• _Exercise directions_: Show, from the records below, all lines that contain the word "back".

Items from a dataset
#####

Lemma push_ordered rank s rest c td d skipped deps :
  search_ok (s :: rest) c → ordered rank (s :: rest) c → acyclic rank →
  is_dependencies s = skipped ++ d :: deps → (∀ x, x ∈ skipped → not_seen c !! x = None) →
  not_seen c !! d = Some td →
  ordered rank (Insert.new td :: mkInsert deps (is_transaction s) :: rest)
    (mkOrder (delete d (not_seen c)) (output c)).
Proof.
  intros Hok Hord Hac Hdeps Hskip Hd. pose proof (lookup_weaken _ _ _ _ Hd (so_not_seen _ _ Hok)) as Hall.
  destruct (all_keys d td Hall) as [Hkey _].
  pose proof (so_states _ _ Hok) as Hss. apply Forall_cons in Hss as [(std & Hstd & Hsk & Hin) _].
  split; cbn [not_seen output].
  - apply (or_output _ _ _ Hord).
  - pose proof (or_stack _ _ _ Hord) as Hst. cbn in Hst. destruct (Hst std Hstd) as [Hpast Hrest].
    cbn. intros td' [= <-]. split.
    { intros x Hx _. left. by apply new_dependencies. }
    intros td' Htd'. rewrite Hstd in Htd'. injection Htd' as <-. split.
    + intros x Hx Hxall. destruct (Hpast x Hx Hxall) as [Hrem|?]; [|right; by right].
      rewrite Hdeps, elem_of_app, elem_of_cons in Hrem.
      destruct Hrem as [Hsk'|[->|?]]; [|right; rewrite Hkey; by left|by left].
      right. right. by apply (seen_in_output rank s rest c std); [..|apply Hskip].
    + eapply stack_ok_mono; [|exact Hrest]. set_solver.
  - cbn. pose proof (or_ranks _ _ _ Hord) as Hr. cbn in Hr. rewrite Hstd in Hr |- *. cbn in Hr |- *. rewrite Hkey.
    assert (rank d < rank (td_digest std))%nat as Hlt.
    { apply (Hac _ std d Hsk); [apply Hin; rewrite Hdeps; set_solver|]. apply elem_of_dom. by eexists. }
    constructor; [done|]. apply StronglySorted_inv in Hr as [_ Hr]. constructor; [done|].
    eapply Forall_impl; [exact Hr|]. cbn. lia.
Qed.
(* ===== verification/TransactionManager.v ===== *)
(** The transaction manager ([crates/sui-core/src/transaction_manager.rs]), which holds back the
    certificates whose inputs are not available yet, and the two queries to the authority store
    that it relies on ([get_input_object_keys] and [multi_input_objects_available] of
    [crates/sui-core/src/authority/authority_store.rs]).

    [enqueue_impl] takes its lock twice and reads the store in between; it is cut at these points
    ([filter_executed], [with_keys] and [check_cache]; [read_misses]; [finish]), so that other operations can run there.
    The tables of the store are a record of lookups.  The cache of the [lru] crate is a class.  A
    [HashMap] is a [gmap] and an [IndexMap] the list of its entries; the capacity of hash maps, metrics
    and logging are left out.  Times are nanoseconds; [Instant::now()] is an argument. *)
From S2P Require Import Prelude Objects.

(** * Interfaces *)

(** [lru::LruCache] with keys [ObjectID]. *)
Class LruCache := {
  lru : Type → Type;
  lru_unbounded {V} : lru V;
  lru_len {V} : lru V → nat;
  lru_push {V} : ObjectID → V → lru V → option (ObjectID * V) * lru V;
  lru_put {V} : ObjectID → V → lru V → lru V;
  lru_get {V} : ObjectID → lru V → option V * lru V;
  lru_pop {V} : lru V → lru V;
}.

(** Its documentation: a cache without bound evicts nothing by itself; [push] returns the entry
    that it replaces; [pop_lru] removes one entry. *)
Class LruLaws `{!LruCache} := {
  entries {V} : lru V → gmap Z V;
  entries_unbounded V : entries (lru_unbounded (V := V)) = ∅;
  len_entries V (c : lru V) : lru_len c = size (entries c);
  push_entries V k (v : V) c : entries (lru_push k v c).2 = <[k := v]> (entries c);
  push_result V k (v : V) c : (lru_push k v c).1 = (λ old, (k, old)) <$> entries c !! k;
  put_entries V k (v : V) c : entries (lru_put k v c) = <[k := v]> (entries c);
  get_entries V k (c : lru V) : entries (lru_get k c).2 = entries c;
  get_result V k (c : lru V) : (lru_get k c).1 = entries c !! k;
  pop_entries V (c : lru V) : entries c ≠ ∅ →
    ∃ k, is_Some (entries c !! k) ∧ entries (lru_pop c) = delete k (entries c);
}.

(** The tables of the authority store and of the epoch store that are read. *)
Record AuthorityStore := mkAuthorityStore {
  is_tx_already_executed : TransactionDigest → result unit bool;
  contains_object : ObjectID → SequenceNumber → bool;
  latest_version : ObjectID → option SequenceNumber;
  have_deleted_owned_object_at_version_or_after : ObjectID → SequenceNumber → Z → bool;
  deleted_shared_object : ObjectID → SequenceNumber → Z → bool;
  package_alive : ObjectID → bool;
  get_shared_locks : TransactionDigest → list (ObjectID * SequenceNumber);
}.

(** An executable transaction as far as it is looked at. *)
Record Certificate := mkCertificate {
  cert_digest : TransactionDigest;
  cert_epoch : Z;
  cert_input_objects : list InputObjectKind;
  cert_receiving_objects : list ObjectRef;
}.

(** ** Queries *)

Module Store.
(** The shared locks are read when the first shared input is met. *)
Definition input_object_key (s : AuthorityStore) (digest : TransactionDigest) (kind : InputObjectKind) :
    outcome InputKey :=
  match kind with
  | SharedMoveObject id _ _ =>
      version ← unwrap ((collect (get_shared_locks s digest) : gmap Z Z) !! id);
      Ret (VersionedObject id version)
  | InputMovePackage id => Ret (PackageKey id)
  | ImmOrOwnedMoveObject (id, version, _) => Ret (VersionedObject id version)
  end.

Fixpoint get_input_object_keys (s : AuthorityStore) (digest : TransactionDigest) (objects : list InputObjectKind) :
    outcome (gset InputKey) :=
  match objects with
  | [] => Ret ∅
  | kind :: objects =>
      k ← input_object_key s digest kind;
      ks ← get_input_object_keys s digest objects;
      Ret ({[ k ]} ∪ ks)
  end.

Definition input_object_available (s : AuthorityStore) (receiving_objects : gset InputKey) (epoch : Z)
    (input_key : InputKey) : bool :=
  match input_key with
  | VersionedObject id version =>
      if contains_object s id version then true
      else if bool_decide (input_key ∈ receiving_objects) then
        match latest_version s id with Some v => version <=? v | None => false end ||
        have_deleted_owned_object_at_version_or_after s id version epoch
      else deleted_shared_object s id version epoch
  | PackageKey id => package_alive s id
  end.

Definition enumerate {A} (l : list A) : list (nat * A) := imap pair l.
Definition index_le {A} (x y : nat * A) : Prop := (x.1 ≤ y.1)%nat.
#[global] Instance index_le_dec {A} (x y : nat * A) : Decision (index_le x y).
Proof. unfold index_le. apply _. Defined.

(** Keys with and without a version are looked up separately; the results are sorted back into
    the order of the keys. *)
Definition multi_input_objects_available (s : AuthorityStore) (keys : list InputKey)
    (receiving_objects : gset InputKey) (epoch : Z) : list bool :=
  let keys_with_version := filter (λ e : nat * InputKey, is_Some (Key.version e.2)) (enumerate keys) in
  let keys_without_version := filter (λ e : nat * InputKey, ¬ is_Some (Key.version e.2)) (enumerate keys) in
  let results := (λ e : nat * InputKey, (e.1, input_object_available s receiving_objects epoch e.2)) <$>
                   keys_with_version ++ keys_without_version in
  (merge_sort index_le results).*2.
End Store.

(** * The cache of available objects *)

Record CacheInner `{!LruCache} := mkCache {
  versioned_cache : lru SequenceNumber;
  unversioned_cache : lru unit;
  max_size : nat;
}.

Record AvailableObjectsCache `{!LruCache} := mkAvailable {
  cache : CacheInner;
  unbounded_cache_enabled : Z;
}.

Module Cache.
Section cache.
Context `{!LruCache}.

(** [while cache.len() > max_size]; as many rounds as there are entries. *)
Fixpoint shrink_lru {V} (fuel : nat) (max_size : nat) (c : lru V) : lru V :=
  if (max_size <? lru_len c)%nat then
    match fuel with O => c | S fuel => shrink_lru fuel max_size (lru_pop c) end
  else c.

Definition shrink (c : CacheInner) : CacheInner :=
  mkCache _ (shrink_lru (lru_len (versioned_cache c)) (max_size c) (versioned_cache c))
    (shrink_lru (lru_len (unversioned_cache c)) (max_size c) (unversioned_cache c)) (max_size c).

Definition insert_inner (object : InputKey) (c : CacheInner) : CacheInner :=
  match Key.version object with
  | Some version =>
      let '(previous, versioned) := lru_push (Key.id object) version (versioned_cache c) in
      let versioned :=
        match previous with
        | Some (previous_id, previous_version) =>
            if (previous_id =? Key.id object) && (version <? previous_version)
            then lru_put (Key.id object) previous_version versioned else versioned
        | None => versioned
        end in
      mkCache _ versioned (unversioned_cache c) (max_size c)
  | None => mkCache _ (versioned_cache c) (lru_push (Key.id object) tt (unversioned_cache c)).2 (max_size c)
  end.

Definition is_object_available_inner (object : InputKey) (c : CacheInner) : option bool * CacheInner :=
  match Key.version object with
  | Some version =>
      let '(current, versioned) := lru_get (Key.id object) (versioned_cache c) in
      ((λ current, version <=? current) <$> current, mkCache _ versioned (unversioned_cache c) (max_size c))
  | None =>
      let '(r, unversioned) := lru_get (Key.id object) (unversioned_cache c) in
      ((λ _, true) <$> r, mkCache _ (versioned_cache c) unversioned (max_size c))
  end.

#####

• _Reply to the task_:
(** The transaction manager ([crates/sui-core/src/transaction_manager.rs]), which holds back the
(** Keys with and without a version are looked up separately; the results are sorted back into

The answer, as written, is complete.